Trebbiano d'Abruzzo es la denominación de origen que reivindica la identidad del Trebbiano Abruzzese, una uva capaz de producir blancos de notable complejidad y longevidad en las laderas de los Apeninos central
La denominación Trebbiano d'Abruzzo se extiende por toda la región de Abruzzo, en el centro-sur de Italia, abarcando las provincias de L'Aquila, Chieti, Pescara y Teramo. La zona está delimitada al oeste por los Apeninos centrales —con el macizo del Gran Sasso d'Italia y la Majella— y al este por el mar Adriático. Las viñas se distribuyen en colinas y terrazas entre los ríos Pescara, Sangro y Vomano, aproximadamente entre las coordenadas 41°N–42°N y 13°E–14°E. Las ciudades de referencia son Pescara, Chieti y L'Aquila.
DOC (Denominazione di Origine Controllata), reconocida en 1972. Existe además la mención Riserva para vinos con crianza mínima de dos años. La DOC Trebbiano d'Abruzzo es distinta de la DOC Montepulciano d'Abruzzo y coexiste con otras DOC regionales como Controguerra.
Las viñas se ubican entre los 150 y 600 metros sobre el nivel del mar, con las parcelas más cotizadas en colinas de mediana altitud (300-500 m) que equilibran madurez y acidez.
La DOC Trebbiano d'Abruzzo abarca aproximadamente 3.000 a 4.000 hectáreas en producción, siendo la DOC de vino blanco más importante de Abruzzo.

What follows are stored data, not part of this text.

Lemma read_log_spaced entries t :
  Forall is_u64 entries →
  read_log (S (length entries)) (Z.of_nat (length entries)) (good_stream (spaced entries (String " " t))) =
  Some (entries, good_stream (String " " t)).
Proof.
  intros Hall. induction Hall as [|e entries He Hall IH]; [done|].
  cbn [length spaced]. remember (S (length entries)) as fuel eqn:Hfuel. cbn [read_log].
  rewrite bool_decide_eq_true_2 by lia. cbn [stream_ok good_stream failbit negb andb].
  destruct (spaced_head entries t) as [t' Ht]. rewrite Ht in IH |- *.
  fold (good_stream (String " " (pretty e +:+ String " " t'))).
  rewrite read_u64_printed by (done || unfold is_u64 in He; lia).
  rewrite wrap64_small by done. replace (Z.of_nat fuel - 1) with (Z.of_nat (length entries)) by lia.
  by rewrite IH.
Qed.

Lemma read_log_enough fuel count ist r :
  read_log fuel count ist = Some r → read_log (S (measure ist)) count ist = Some r.
Proof.
  intros Hr. destruct (read_log_total (S (measure ist)) count ist) as [r' Hr']; [lia|].
  rewrite Hr'. apply (read_log_mono _ (fuel `max` S (measure ist))) in Hr, Hr'; [congruence|lia..].
Qed.

(** The text up to the number of entries, and the rest of the line. *)
Definition ok_header (a : Attempt) (count : nat) (t : string) : string :=
  "OK: " +:+ pretty (at_invocation_time a) +:+ " " +:+ pretty (at_completion_time a) +:+ " " +:+
  pretty (at_command a) +:+ " [ " +:+ pretty (Z.of_nat count) +:+ t.

Definition ok_rest (log_entries : list Z) : string :=
  " " +:+ String.concat " " (pretty <$> log_entries) +:+ " ]".

Definition ok_text (a : Attempt) (log_entries : list Z) : string :=
  ok_header a (length log_entries) (ok_rest log_entries).

Lemma print_attempt_ok a log_entries :
  at_result a = Ok log_entries → print_attempt a = line (ok_text a log_entries).
Proof. unfold print_attempt. by intros ->. Qed.

Lemma ok_header_app a count t u : ok_header a count t +:+ u = ok_header a count (t +:+ u).
Proof. unfold ok_header. by rewrite !string_app_assoc. Qed.

(** What follows the count in [parse_line]. *)
Definition parse_entries (a : Attempt) (count : Z) (ist : istream) : option iteration :=
  '(log, ist) ← read_log (S (measure ist)) count ist;
  let '(bracket, ist) := read_char "[" ist in
  if decide (bracket ≠ "]"%char) then Some Break
  else Some (Push (MkRequestInfo (at_invocation_time a) (at_completion_time a) (at_command a) log) ist).

Lemma parse_line_header a count c t :
  is_i64 (at_invocation_time a) → is_i64 (at_completion_time a) → is_u64 (at_command a) →
  Z.of_nat count < 2 ^ 31 → is_digit c = false →
  parse_line (good_stream (ok_header a count (String c t))) =
  parse_entries a (Z.of_nat count) (good_stream (String c t)).
Proof.
  unfold is_i64, is_u64. intros Hi Hcompl Hcmd Hcount Hc. unfold parse_line, ok_header.
  assert (H63 : 2 ^ 63 ≤ u64_max) by (vm_compute; congruence).
  set (t1 := pretty (at_invocation_time a) +:+ _).
  change (read_string (good_stream ("OK: " +:+ t1))) with ("OK:", good_stream (String " " t1)).
  cbv beta iota zeta. rewrite decide_False by (intros Hne; by apply Hne). unfold t1.
  do 2 (change (" " +:+ ?x) with (String " " x); rewrite read_u64_printed by (done || lia); cbv beta iota zeta).
  change (" [ " +:+ ?x) with (String " " (String "[" (String " " x))).
  rewrite read_u64_printed by (done || lia). cbv beta iota zeta.
  set (t2 := pretty (Z.of_nat count) +:+ _).
  change (read_char zero (good_stream (String " " (String "[" (String " " t2)))))
    with ("["%char, good_stream (String " " t2)).
  cbv beta iota zeta. rewrite decide_False by (intros Hne; by apply Hne). unfold t2.
  rewrite read_u64_printed by (done || lia). cbv beta iota zeta.
  rewrite !to_signed_wrap64 by done. rewrite !wrap64_small by (unfold is_u64; lia). done.
Qed.

Lemma ok_rest_spaced log_entries t :
  Forall is_u64 log_entries →
  ∃ s, ok_rest log_entries +:+ t = String " " s ∧
    read_log (S (measure (good_stream (String " " s)))) (Z.of_nat (length log_entries))
      (good_stream (String " " s)) =
    Some (log_entries, good_stream (if log_entries is [] then " " +:+ " ]" +:+ t else " ]" +:+ t)).
Proof.
  intros Hall. destruct log_entries as [|e log_entries]; [by exists (" ]" +:+ t)|].
  exists (pretty e +:+ spaced log_entries (" ]" +:+ t)).
  assert (Heq : ok_rest (e :: log_entries) +:+ t = spaced (e :: log_entries) (" ]" +:+ t)).
  { rewrite <-join_spaced. unfold ok_rest. by rewrite !string_app_assoc. }
  split; [exact Heq|]. eapply read_log_enough. by apply (read_log_spaced (e :: log_entries)).
Qed.

(** A whole entry, whatever follows it. *)
Lemma parse_line_ok_text a log_entries t :
  attempt_ok a → at_result a = Ok log_entries →
  parse_line (good_stream (ok_text a log_entries +:+ t)) =
  Some (Push (MkRequestInfo (at_invocation_time a) (at_completion_time a) (at_command a) log_entries)
          (good_stream t)).
Proof.
  intros [Hi Hc Hcmd Hres] Ha. rewrite Ha in Hres. destruct Hres as [Hall Hlen].
  unfold ok_text. rewrite ok_header_app.
  destruct (ok_rest_spaced log_entries t Hall) as (s & -> & Hlog).
  rewrite parse_line_header by done. unfold parse_entries. rewrite Hlog.
  by destruct log_entries.
Qed.

(** ** The line of a failure *)

Lemma after_newline_None s : after_newline s = None ↔ has_char newline s = false.
Proof.
  induction s as [|c s IH]; simpl; [done|]. case_decide as Hc.
  - rewrite bool_decide_eq_true_2 by done. naive_solver.
  - rewrite bool_decide_eq_false_2 by done. done.
Qed.

Lemma after_newline_app s t :
  after_newline s = None → after_newline (s +:+ String newline t) = Some t.
Proof.
  induction s as [|c s IH]; intros Hs; simpl in *; [done|]. case_decide; [done|by apply IH].
Qed.

Definition error_text (e : RaftClientError) : string := "ERROR: " +:+ RaftClientError_Message e.

Lemma line_app s t : line s +:+ t = s +:+ String newline t.
Proof. unfold line. by rewrite string_app_assoc. Qed.

Lemma parse_line_error e t :
  after_newline (RaftClientError_Message e) = None →
  parse_line (good_stream (line (error_text e) +:+ t)) = Some (Continue (good_stream t)).
Proof.
  intros He. rewrite line_app. unfold error_text. rewrite string_app_assoc.
  set (m := _ +:+ String newline t). unfold parse_line.
  change (read_string (good_stream ("ERROR: " +:+ m))) with ("ERROR:", good_stream (String " " m)).
  cbv beta iota zeta. rewrite decide_True by done. unfold getline. cbn [sentry good good_stream eofbit failbit negb andb rest].
  change (after_newline (String " " m)) with (after_newline m). unfold m. by rewrite after_newline_app.
Qed.

Lemma parses_empty ist : rest ist = EmptyString → parses ist [].
Proof.
  intros Hr. destruct (stream_ok ist) eqn:Hok; [|by apply parses_failed].
  assert (Hs : ∃ b, read_string ist = (EmptyString, MkIstream EmptyString b true)).
  { destruct ist as [s [] []]; simpl in *; subst; try done; by eexists. }
  destruct Hs as [b Hs]. eapply (parses_Continue _ (MkIstream EmptyString b true)); [done| |by apply parses_failed].
  unfold parse_line. rewrite Hs. rewrite decide_True by done. by destruct b.
Qed.

(** A last line without a newline whose first character is not that of a success. *)
Lemma parses_cut_error c s :
  c ≠ "O"%char → is_space c = false → has_char newline (String c s) = false →
  parses (good_stream (String c s)) [].
Proof.
  intros Hc Hsp Hnl. pose proof (read_string_advances (good_stream (String c s))) as [[Hsuf _] _].
  assert (Htag : (read_string (good_stream (String c s))).1 ≠ "OK:").
  { unfold read_string, sentry. cbn. rewrite Hsp. cbn. rewrite Hsp. by intros [= ->]. }
  assert (Hline : ∃ ist', parse_line (good_stream (String c s)) = Some (Continue ist') ∧ parses ist' []).
  { unfold parse_line.
    destruct (read_string (good_stream (String c s))) as [tag ist]. simpl in *. rewrite decide_True by done.
    eexists. split; [done|]. unfold getline.
    destruct (sentry_cases true ist) as [(r & e & -> & Hr)|(r & -> & Hr & Hok & ->)]; simpl.
    - by apply parses_failed.
    - rewrite (proj2 (after_newline_None (rest ist))); [by apply parses_empty|].
      by eapply has_char_suffix; [exact Hsuf|]. }
  destruct Hline as (ist' & Hl & Hp). by eapply parses_Continue.
Qed.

El clima es predominantemente mediterráneo continental de montaña: veranos cálidos y secos con noches frescas gracias a la altitud y la influencia de los Apeninos, inviernos fríos y primaveras lluviosas. La proximidad al Adriático modera las temperaturas en las zonas orientales, aportando humedad que favorece la maduración lenta de la uva. Los suelos varían entre arcillas calcáreas, margas y limos en las colinas costeras —que aportan estructura y frescura mineral— hasta terrenos más pedregosos y galestro en altitudes superiores, que concentran aromas y prolongan la acidez. Esta combinación de altitud, amplitud térmica diurna y diversidad edáfica permite que el Trebbiano Abruzzese desarrolle una textura untuosa y una acidez vibrante poco habitual en otras zonas donde se cultiva la uva bajo el mismo nombre.
Vino blanco seco, fresco, con aromas de manzana, flores blancas y almendra, pensado para consumo en los primeros dos años.
Versión de crianza —mínimo 24 meses— que desarrolla notas de frutos secos, cera de abeja, hinojo y una textura oleosa con gran potencial de guarda.
Interpretaciones de autor sobre parcelas específicas que demuestran la capacidad de envejecimiento durante una o más décadas.
La viticultura en Abruzzo tiene raíces antiquísimas: los pueblos osco-sabélicos y los romanos cultivaban vides en estas laderas apeninicas antes del cambio de era, y Ovidio —poeta nacido en Sulmona, Abruzzo— aludía ya a los vinos de la región. Durante la Edad Media, monasterios benedictinos y cistercienses preservaron y expandieron el cultivo de la vid. El Trebbiano como variedad ampelográfica aparece documentado en fuentes italianas desde el siglo XIV. La denominación DOC Trebbiano d'Abruzzo fue reconocida oficialmente en 1972, en el mismo decreto que la DOC Montepulciano d'Abruzzo. Durante décadas, el Trebbiano abruzzese fue considerado un vino de consumo corriente y alta producción. La revolución cualitativa llegó en los años 1990 y 2000 de la mano de productores como Edoardo Valentini, cuyas botellas añejas demostraron al mundo que el Trebbiano Abruzzese —correctamente identificado como variedad distinta al Trebbiano Toscano— era capaz de una longevidad y complejidad excepcionales, cambiando para siempre la percepción internacional de la denominación.